Single by Carl Espen
- Released: 18 February 2014
- Recorded: 2013
- Genre: Pop
- Length: 2:57
- Label: RCA
- Songwriter: Josefin Winther [no]
- Producer: Magnus Skylstad

Carl Espen singles chronology
|  | "Silent Storm" (2014) | "Holding On" (2014) |

Music video
- "Silent Storm" on YouTube

Eurovision Song Contest 2014 entry
- Country: Norway
- Artist: Carl Espen
- Languages: English
- Composer: Josefin Winther [no]
- Lyricist: Josefin Winther

Finals performance
- Semi-final result: 6th
- Semi-final points: 77
- Final result: 8th
- Final points: 88

Entry chronology
- ◄ "I Feed You My Love" (2013)
- "A Monster Like Me" (2015) ►

Song presentation
- file; help;

Official performance video
- "Silent Storm" (Semi-Final) on YouTube "Silent Storm" (Final) on YouTube

= Silent Storm (song) =

2014 song by Carl Espen

"Silent Storm" is a song by Norwegian singer and songwriter Carl Espen, released as the debut single on 18 February 2014. Described as a powerful ballad about finding one's place in life, it was written by Josefin Winther and produced by Magnus Skylstad. The song in the Eurovision Song Contest 2014 in Copenhagen, Denmark after winning Melodi Grand Prix 2014, Norway's national selection for the event. The song finished eighth overall with 88 points.

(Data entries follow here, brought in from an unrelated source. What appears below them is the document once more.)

(** A loop whose body raises at one of the elements raises. *)
Lemma for_each_raises {A} (xs : list A) (body : A -> M unit) (x : A) :
  In x xs ->
  (forall w, exists e w', body x w = Raised e w') ->
  forall w, exists e w', for_each xs body w = Raised e w'.
Proof.
  intros Hin Hx. induction xs as [|y xs IH]; [destruct Hin |].
  intros w. cbn [for_each]. unfold bind.
  destruct (body y w) as [[] w1|e w1] eqn:E; [|now exists e, w1].
  destruct Hin as [->|Hin]; [|now apply IH].
  destruct (Hx w) as (e & w' & Hr). congruence.
Qed.

End OrchestratorFacts.

(** C8 (amended): when the input directory does not exist, the scanner
    returns an empty collection and raises nothing; the run then finds no
    sample, calls no collaborator and completes. *)
Theorem C8_missing_input_dir_is_empty
    (assembly_pipeline : Path -> Path -> Path -> string -> FS -> exn + FS)
    (clean_up : Path -> FS -> exn + FS)
    (input_dir out_dir : Path) (fwd_id rev_id : string)
    (w : world) (files : FS) :
  makedirs out_dir (fs w) = inr files ->
  is_dir files input_dir = false ->
  retrieve_fastqgz files input_dir = [] /\
  assemble_dir assembly_pipeline clean_up input_dir out_dir fwd_id rev_id w =
  Returned tt
    (World files (trace w ++ preamble input_dir out_dir 0
                          ++ [Info (PipelineComplete out_dir)])).
Proof.
  intros Hout Hin.
  assert (Hscan : retrieve_fastqgz files input_dir = [])
    by now apply glob_not_dir.
  split; [exact Hscan |].
  rewrite assemble_dir_unfold, Hout. cbn zeta.
  rewrite Hscan, retrieve_sampleids_nil. cbn [for_each ret length fs trace].
  now rewrite <- app_assoc.
Qed.

Lemma C8_missing_input_dir_is_empty_witness :
  retrieve_fastqgz (<[ ["out"] := Dir ]> ∅) ["missing"] = [] /\
  assemble_dir idle_pipeline idle_clean_up ["missing"] ["out"] "_R1" "_R2"
    empty_world =
  Returned tt
    (World (<[ ["out"] := Dir ]> ∅)
       (preamble ["missing"] ["out"] 0 ++ [Info (PipelineComplete ["out"])])).
Proof.
  apply (C8_missing_input_dir_is_empty idle_pipeline idle_clean_up
           ["missing"] ["out"] "_R1" "_R2" empty_world).
  - vm_compute. reflexivity.
  - vm_compute. reflexivity.
Defined.

(** C8, as worded, fails: with no input directory the scanner raises
    nothing and the run completes as for an empty directory. *)
Lemma C8_missing_input_dir_counterexample :
  is_dir ∅ ["missing"] = false /\
  retrieve_fastqgz ∅ ["missing"] = [] /\
  assemble_dir idle_pipeline idle_clean_up ["missing"] ["out"] "_R1" "_R2"
    empty_world =
  Returned tt
    (World (<[ ["out"] := Dir ]> ∅)
       [ Info (CreatedOutputDirectory ["out"]);
         Info (FindingFastqFiles ["missing"]);
         Info FindingSampleIDs;
         Info (FoundUniqueSampleIDs 0);
         Info (PipelineComplete ["out"]) ]).
Proof. repeat split; vm_compute; reflexivity. Qed.

(** C1 (the run as coded): for a sample that cannot be paired the loop
    body logs the failure and then raises [TypeError] at the unpacking of
    [None], before any directory is made or any collaborator is called
    for that sample; a run whose samples include such a sample ends in a
    raised exception and never completes. *)
Theorem C1_unpaired_sample_aborts_run
    (assembly_pipeline : Path -> Path -> Path -> string -> FS -> exn + FS)
    (clean_up : Path -> FS -> exn + FS)
    (input_dir out_dir : Path) (fwd_id rev_id : string)
    (w : world) (files : FS) (sample_id : string) :
  makedirs out_dir (fs w) = inr files ->
  In sample_id (retrieve_sampleids (retrieve_fastqgz files input_dir)) ->
  fst (readpair_scan sample_id (retrieve_fastqgz files input_dir) fwd_id rev_id) = None \/
  snd (readpair_scan sample_id (retrieve_fastqgz files input_dir) fwd_id rev_id) = None ->
  (forall w0,
     process_sample assembly_pipeline clean_up
       (retrieve_fastqgz files input_dir) out_dir fwd_id rev_id sample_id w0 =
     Raised TypeError
       (World (fs w0) (trace w0 ++ [Info (CouldNotPair sample_id)]))) /\
  exists e w',
    assemble_dir assembly_pipeline clean_up input_dir out_dir fwd_id rev_id w =
    Raised e w'.
Proof.
  intros Hout Hin Hscan. split.
  - intros w0. now apply process_sample_unpaired.
  - rewrite assemble_dir_unfold, Hout. cbn zeta.
    edestruct (for_each_raises
                 (retrieve_sampleids (retrieve_fastqgz files input_dir))
                 (process_sample assembly_pipeline clean_up
                    (retrieve_fastqgz files input_dir) out_dir fwd_id rev_id)
                 sample_id Hin) as (e & w' & ->).
    + intros w0. eexists _, _. now apply process_sample_unpaired.
    + now exists e, w'.
Qed.

Lemma C1_unpaired_sample_aborts_run_witness :
  exists e w',
    assemble_dir idle_pipeline idle_clean_up ["in"] ["out"] "_R1" "_R2"
      (World demo_fs []) = Raised e w'.
Proof.
  apply (C1_unpaired_sample_aborts_run idle_pipeline idle_clean_up
           ["in"] ["out"] "_R1" "_R2" (World demo_fs [])
           (<[ ["out"] := Dir ]> demo_fs) "S2").
  - vm_compute. reflexivity.
  - vm_compute. auto.
  - right. vm_compute. reflexivity.
Defined.

(** The run on [S1_R1], [S1_R2] and [S2_R1]: [TypeError] at [S2], with no
    directory for [S2] and no collaborator called for it. *)
Example assemble_dir_unpaired_sample :
  match assemble_dir idle_pipeline idle_clean_up ["in"] ["out"] "_R1" "_R2"
          (World demo_fs []) with
  | Raised TypeError w' =>
      fs w' !! ["S2"; "out"] = None /\
      trace w' =
      preamble ["in"] ["out"] 2 ++
      [ PipelineCall ["S1_R1.fastq.gz"; "in"] ["S1_R2.fastq.gz"; "in"]
          ["S1"; "out"] "S1";
        CleanUpCall ["S1"; "out"];
        Info (CouldNotPair "S2") ]
  | _ => False
  end.
Proof. vm_compute. split; reflexivity. Qed.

"Silent Storm" was met with positive reviews among critics, highlighting the song's vulnerability and Espen's vocal delivery. The song drew commercial success, entering the top 30 in Denmark and the Netherlands. The song also became Espen's first charting song in his home country.

== Background and composition ==
"Silent Storm" was composed and written by Espen's cousin, Josefin Winther. In an interview, he spoke of the song's development: "[Winther] knows me very well, both my personal struggles and my dream to sing. She sat down and thought about me for a long time, and then tried to write a song to express my feelings and my place in life. The result was "Silent Storm". No one else could have written this song for me."

The song has been described as an "intense, fragile and powerful ballad". Espen further described the song as about finding your place in life. Espen added, "that is something I hold dearly and I haven’t achieved yet. Its something that I miss and that I think a lot about":

"The story is that my cousin saw me for who I am, and understood that it would be good for me to express the feeling I carry inside. She felt that I was still searching for my place in the world, and that I keep many of my difficult feelings closed inside. She feels that I am calm and quiet on the outside, but that strong feeling whirl around right underneath my surface. These feelings are like a silent storm inside me. The message is this expression of my looking for a home, and also a growing hope that someday I’ll be calm."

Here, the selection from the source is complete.